2 - The Tiger: A True Story of Vengeance and Survival
A captivating story of the hunt for a man-eating tiger. Along the way you are introduced to the history of tigers in Asia, the poverty and struggle for survival faced in Eastern Russia, post-Perestroika, and the challenges around wildlife conservation. The mental space of the hunters particularly resonated with me—they need to be totally self-sufficient, comfortable with extreme isolation, and be able to read signs and signals that most would fail to recognize. Overall a great read.
3 - East of Eden
My favorite Steinbeck book to date—the epic scale of the story, California setting, and timelessness of the message, all but ensures that I’ll read this one again at some point.
The story revolves around Adam Trask, a former soldier who eventually finds his way to the Salinas Valley, where he buys land and starts a family. But beyond Adam, the people who enter his orbit—his father, brother (Charles), wife (Cathy), children (twins Aron and Caleb), neighbors (the Hamiltons), and live-in servant (Lee)—truly make the book memorable. Without spoiling the story, it is a tale of good and evil—what it means to be an angel or a devil, and whether we are doomed to be one or the other, or have the volition to choose our own path.
“I believe that there is one story in the world, and only one, that has frightened and inspired us, so that we live in a Pearl White serial of continuing thought and wonder. Humans are caught—in their lives, in their thoughts, in their hungers and ambitions, in their avarice and cruelty, and in their kindness and generosity too—in a net of good and evil. I think this is the only story we have and that it occurs on all levels of feeling and intelligence. Virtue and vice were warp and woof of our first consciousness, and they will be the fabric of our last, and this despite any changes we may impose on field and river and mountain, on economy and manners. There is no other story.
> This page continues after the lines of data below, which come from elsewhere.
Lemma alter_inv am f idx l gp : am_inv am ->
  (forall a, addresses am !! idx = Some a -> same_peer a (f a)) ->
  (forall id, id <> idx -> id ∈ good_addresses am -> id ∈ l) ->
  (forall a, addresses am !! idx = Some a -> is_good_address (f a) = true -> idx ∈ l) ->
  (forall s, NoDup (ids_of s gp) /\ forall id, id ∈ ids_of s gp -> id ∈ ids_of s (good_peers_by_service am)) ->
  am_inv (mkAddressMan (alter f idx (addresses am)) l gp (peers_by_service am) (max_size am) (reachable_networks am)).
Proof.
  intros [Hid Hun Hacc Hgood Hpe Hk Hn] Hf Hkeep Hidx Hgp.
  assert (Hlk : forall id b, alter f idx (addresses am) !! id = Some b ->
    exists a, addresses am !! id = Some a /\ same_peer a b).
  { intros id b [(<- & a & Ha & ->)|[_ Hb]]%lookup_alter_Some; [exists a; auto|exists b; by split_and!]. }
  split; cbn.
  - intros id b (a & Ha & -> & _)%Hlk. by apply Hid.
  - intros i j b1 b2 (a1 & Ha1 & _ & E1 & _)%Hlk (a2 & Ha2 & _ & E2 & _)%Hlk E. apply (Hun i j a1 a2 Ha1 Ha2). congruence.
  - intros id b (a & Ha & _ & E & Es)%Hlk. destruct (Hacc id a Ha) as (H1 & H2 & H3 & H4).
    rewrite Es, (same_peer_routable a b E). split_and!; try done. unfold is_net_reachable in *. by rewrite E.
  - intros id b [(<- & a & Ha & ->)|[Hne Hb]]%lookup_alter_Some Hg; [by apply (Hidx a)|].
    apply Hkeep; [done|by apply (Hgood id b)].
  - intros s id Hs. rewrite (Hpe s id Hs). split.
    + intros (a & Ha & Hh). destruct (decide (idx = id)) as [<-|Hne].
      * exists (f a). rewrite lookup_alter_eq, Ha. split; [done|]. by destruct (Hf a Ha) as (_ & _ & ->).
      * exists a. by rewrite lookup_alter_ne.
    + intros (b & (a & Ha & _ & _ & Es)%Hlk & Hh). exists a. by rewrite <-Es.
  - intros s id Hi. apply lookup_alter_is_Some, (Hk s). destruct Hi as [?|?]; [by left|right]. by apply Hgp.
  - intros s. split; [apply Hn|apply Hgp].
Qed.

Lemma keep_lists am : am_inv am -> forall s, NoDup (ids_of s (good_peers_by_service am)) /\
  forall id, id ∈ ids_of s (good_peers_by_service am) -> id ∈ ids_of s (good_peers_by_service am).
Proof. intros Hi s. split; [apply (ai_nodup am Hi)|done]. Qed.

Lemma push_good_spec idx am :
  push_good idx am = set_good (good_addresses (push_good idx am)) am /\
  (forall id, id ∈ good_addresses (push_good idx am) <-> id ∈ good_addresses am \/ id = idx).
Proof.
  unfold push_good. case_bool_decide as Hin; cbn.
  - split_and!; [by destruct am|]. intros id. split; [by left|]. by intros [?| ->].
  - split_and!; [done|]. intros id. by rewrite elem_of_app, list_elem_of_singleton.
Qed.

(** The state of an address, with its id in the list of good ones or not. *)
Lemma lose_good_inv am f idx : am_inv am -> (forall a, same_peer a (f a)) ->
  (forall a, is_good_address (f a) = false) ->
  am_inv (set_good (without idx (good_addresses am)) (set_addresses (alter f idx (addresses am)) am)).
Proof.
  intros Hi Hf Hb. unfold set_good, set_addresses. cbn. apply alter_inv; [done|by auto| | |by apply keep_lists].
  - intros id Hne Hin. by apply without_spec.
  - intros a _ Hg. by rewrite Hb in Hg.
Qed.

Lemma gain_good_inv am f idx services : am_inv am -> (forall a, same_peer a (f a)) ->
  am_inv (push_services services idx (push_good idx (set_addresses (alter f idx (addresses am)) am))).
Proof.
  intros Hi Hf. set (am1 := set_addresses _ am).
  destruct (push_good_spec idx am1) as (E & Hin).
  assert (H1 : am_inv (push_good idx am1)).
  { rewrite E. unfold set_good, am1, set_addresses in *. cbn in *. apply alter_inv; [done|by auto| | |by apply keep_lists].
    - intros id _ Hx. apply Hin. by left.
    - intros a _ _. apply Hin. by right. }
  unfold push_services. destruct (addresses (push_good idx am1) !! idx) as [a|] eqn:Ea; [|done].
  apply push_services_inv; [done|]. by rewrite (ai_id _ H1 idx a Ea).
Qed.

Lemma update_set_state_inv now idx state am : am_inv am -> am_inv (update_set_state now idx state am).
Proof.
  intros Hi. unfold update_set_state. destruct state as [|t|t| |t].
  - apply (lose_good_inv am); [done|done|]. intros a. unfold is_good_address. by destruct (is_routable _).
  - by apply (gain_good_inv am).
  - apply (lose_good_inv am); [done|done|]. intros a. unfold is_good_address. by destruct (is_routable _).
  - cbn. change (set_addresses (alter (set_last_connected now) idx (alter (set_state Connected) idx (addresses am)))
      (set_addresses (alter (set_state Connected) idx (addresses am)) am)) with
      (set_addresses (alter (set_last_connected now) idx (alter (set_state Connected) idx (addresses am))) am).
    rewrite alter_alter_eq. by apply (gain_good_inv am).
  - cbn. unfold set_good_peers, set_good, set_addresses. cbn. apply (alter_inv am); [done|done| | |].
    + intros id Hne Hin. by apply without_spec.
    + intros a _. unfold is_good_address. by destruct (is_routable _).
    + intros s. rewrite ids_of_fmap by done. split; [apply without_nodup, (ai_nodup am Hi)|].
      by intros id [_ ?]%without_spec.
Qed.

(** ** Service flags *)

Lemma update_peer_spec idx service am a : addresses am !! idx = Some a ->
  let am' := update_peer_for_service idx service am in
  am' = set_peers (peers_by_service am') am /\
  (forall s id, id ∈ ids_of s (peers_by_service am') <->
     if decide (s = service /\ id = idx) then has (la_services a) service = true else id ∈ ids_of s (peers_by_service am)) /\
  ((forall s, NoDup (ids_of s (peers_by_service am))) -> forall s, NoDup (ids_of s (peers_by_service am'))).
Proof.
  intros Ha. cbn zeta. unfold update_peer_for_service. rewrite Ha. destruct (has (la_services a) service) eqn:Eh.
  - assert (Eadd : add_peer_to_service idx service am =
      set_peers (peers_by_service (add_peer_to_service idx service am)) am /\
      forall s, ids_of s (peers_by_service (add_peer_to_service idx service am)) =
        ids_of s (push_id true service idx (peers_by_service am))).
    { unfold add_peer_to_service. destruct (peers_by_service am !! service) as [peers|] eqn:Ep.
      - case_bool_decide as Hin; cbn; (split; [by destruct am|]); intros s; rewrite ids_of_push; unfold ids_of; rewrite Ep;
          cbn [default]; case_decide as Hs; subst; rewrite ?bool_decide_eq_true_2, ?bool_decide_eq_false_2 by done;
          rewrite ?Ep, ?lookup_insert_eq, ?lookup_insert_ne by done; done.
      - cbn. split; [by destruct am|]. intros s. rewrite ids_of_push. unfold ids_of. rewrite Ep. cbn [default].
        case_decide as Hs; [subst; by rewrite lookup_insert_eq|by rewrite lookup_insert_ne]. }
    destruct Eadd as [E1 E2]. split_and!; [done| |].
    + intros s id. rewrite E2, elem_of_push. case_decide as Hd; [by destruct Hd as [-> ->]; split; [|right]|].
      split; [|by left]. intros [?|(-> & -> & _)]; [done|]. by destruct Hd.
    + intros Hn s. rewrite E2. by apply nodup_push.
  - unfold remove_peer_from_service. cbn. split_and!; [done| |].
    + intros s id. rewrite ids_of_alter by done. case_decide as Hs.
      * subst s. rewrite without_spec. case_decide as Hd; [destruct Hd as [_ ->]; split; [by intros [? _]|done]|].
        split; [by intros [_ ?]|]. intros Hin. split; [|done]. intros ->. by destruct Hd.
      * rewrite decide_False; [done|]. by intros [? _].
    + intros Hn s. rewrite ids_of_alter by done. case_decide; [by apply without_nodup|done].
Qed.

Lemma update_set_service_flag_inv idx flags am : am_inv am -> am_inv (update_set_service_flag idx flags am).
Proof.
  intros Hi. unfold update_set_service_flag. destruct (has flags NETWORK_LIMITED) eqn:E1; [|by apply forget_inv].
  destruct (has flags WITNESS) eqn:E2; [|by apply forget_inv]. cbn [negb orb]. unfold update_peer_services_buckets.
  set (am0 := set_addresses _ am). destruct (addresses am !! idx) as [a|] eqn:Ea.
  2:{ assert (am0 = am) as ->; [|unfold update_peer_for_service; rewrite Ea; by rewrite Ea].
      unfold am0, set_addresses. rewrite alter_id; [by destruct am|]. intros x Hx. congruence. }
  set (b := set_services flags a). assert (Eb : addresses am0 !! idx = Some b) by (cbn; by rewrite lookup_alter_eq, Ea).
  destruct (update_peer_spec idx UTREEXO am0 b Eb) as (Eu & Hu & Hun). set (am1 := update_peer_for_service idx UTREEXO am0) in *.
  assert (Eb1 : addresses am1 !! idx = Some b) by (by rewrite Eu).
  destruct (update_peer_spec idx COMPACT_FILTERS am1 b Eb1) as (Ec & Hc & Hcn). rewrite Ec. rewrite Eu at 2.
  set (peers := peers_by_service (update_peer_for_service idx COMPACT_FILTERS am1)) in *.
  destruct Hi as [Hid Huq Hacc Hgood Hpe Hk Hn].
  assert (Hlk : forall id x, alter (set_services flags) idx (addresses am) !! id = Some x ->
    exists y, addresses am !! id = Some y /\ la_id x = la_id y /\ la_address x = la_address y /\ la_state x = la_state y).
  { intros id x [(<- & y & Hy & ->)|[_ Hy]]%lookup_alter_Some; by eexists. }
  unfold set_peers, am0, set_addresses. cbn. split; cbn.
  - intros id x (y & Hy & -> & _)%Hlk. by apply Hid.
  - intros i j x1 x2 (y1 & Hy1 & _ & E3 & _)%Hlk (y2 & Hy2 & _ & E4 & _)%Hlk E. apply (Huq i j y1 y2 Hy1 Hy2). congruence.
  - intros id x [(<- & y & Hy & ->)|[_ Hy]]%lookup_alter_Some; [|by apply (Hacc id)].
    destruct (Hacc idx y Hy) as (_ & _ & H3 & H4). by split_and!.
  - intros id x (y & Hy & _ & E3 & E4)%Hlk Hg. apply (Hgood id y Hy). unfold is_good_address in *.
    by rewrite <-(same_peer_routable y x E3), <-E4.
  - intros s id Hs.
    assert (Hold : s = NONE \/ id <> idx -> id ∈ ids_of s (peers_by_service am) <->
      exists x, alter (set_services flags) idx (addresses am) !! id = Some x /\ has (la_services x) s = true).
    { intros Hcase. rewrite (Hpe s id Hs). destruct (decide (id = idx)) as [->|Hne].
      - destruct Hcase as [->|?]; [|done]. rewrite lookup_alter_eq, Ea. split; intros _.
        + exists b. by rewrite has_none.
        + exists a. by rewrite has_none.
      - by rewrite lookup_alter_ne. }
    assert (Hnew : id = idx -> has (la_services b) s = true <->
      exists x, alter (set_services flags) idx (addresses am) !! id = Some x /\ has (la_services x) s = true).
    { intros ->. rewrite lookup_alter_eq, Ea. cbn. split; [by exists b|]. by intros (x & [= <-] & Hx). }
    rewrite Hc. case_decide as Hd; [destruct Hd as [-> Hd]; by apply Hnew|].
    rewrite Hu. case_decide as Hd2; [destruct Hd2 as [-> Hd2]; by apply Hnew|]. apply Hold.
    destruct (decide (id = idx)) as [->|]; [left|by right].
    apply elem_of_cons in Hs as [->|Hs]; [by destruct Hd2|]. apply elem_of_cons in Hs as [->|Hs]; [done|].
    apply list_elem_of_singleton in Hs as ->. by destruct Hd.
  - intros s id Hin. apply lookup_alter_is_Some. destruct Hin as [Hin|Hin]; [|by apply (Hk s); right].
    rewrite Hc in Hin. case_decide as Hd; [destruct Hd as [_ ->]; by rewrite Ea|].
    rewrite Hu in Hin. case_decide as Hd2; [destruct Hd2 as [_ ->]; by rewrite Ea|]. apply (Hk s). by left.
  - intros s. split; [|apply Hn]. apply Hcn, Hun. intros s'. apply (Hn s').
Qed.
A man, after he has brushed off the dust and chips of his life, will have left only the hard, clean questions: Was it good or was it evil? Have I done well—or ill?
4 - 7 Powers - The Foundations of Business Strategy
A good reference manual for assessing the strategic position and capabilities of a firm. The 7 Powers framework is a nice tool to add to one’s toolbox in that it aims to be “simple but not simplistic”. It’s a model that you can fit into your head and apply to a variety of contexts.
At its core, strategy, “is a route to continuing Power in significant markets,” where Power is “the set of conditions creating the potential for persistent differential returns.” By using the framework, you can evaluate whether a firm has a “route to continuing Power,” and if not, what can be done to put it on such a path.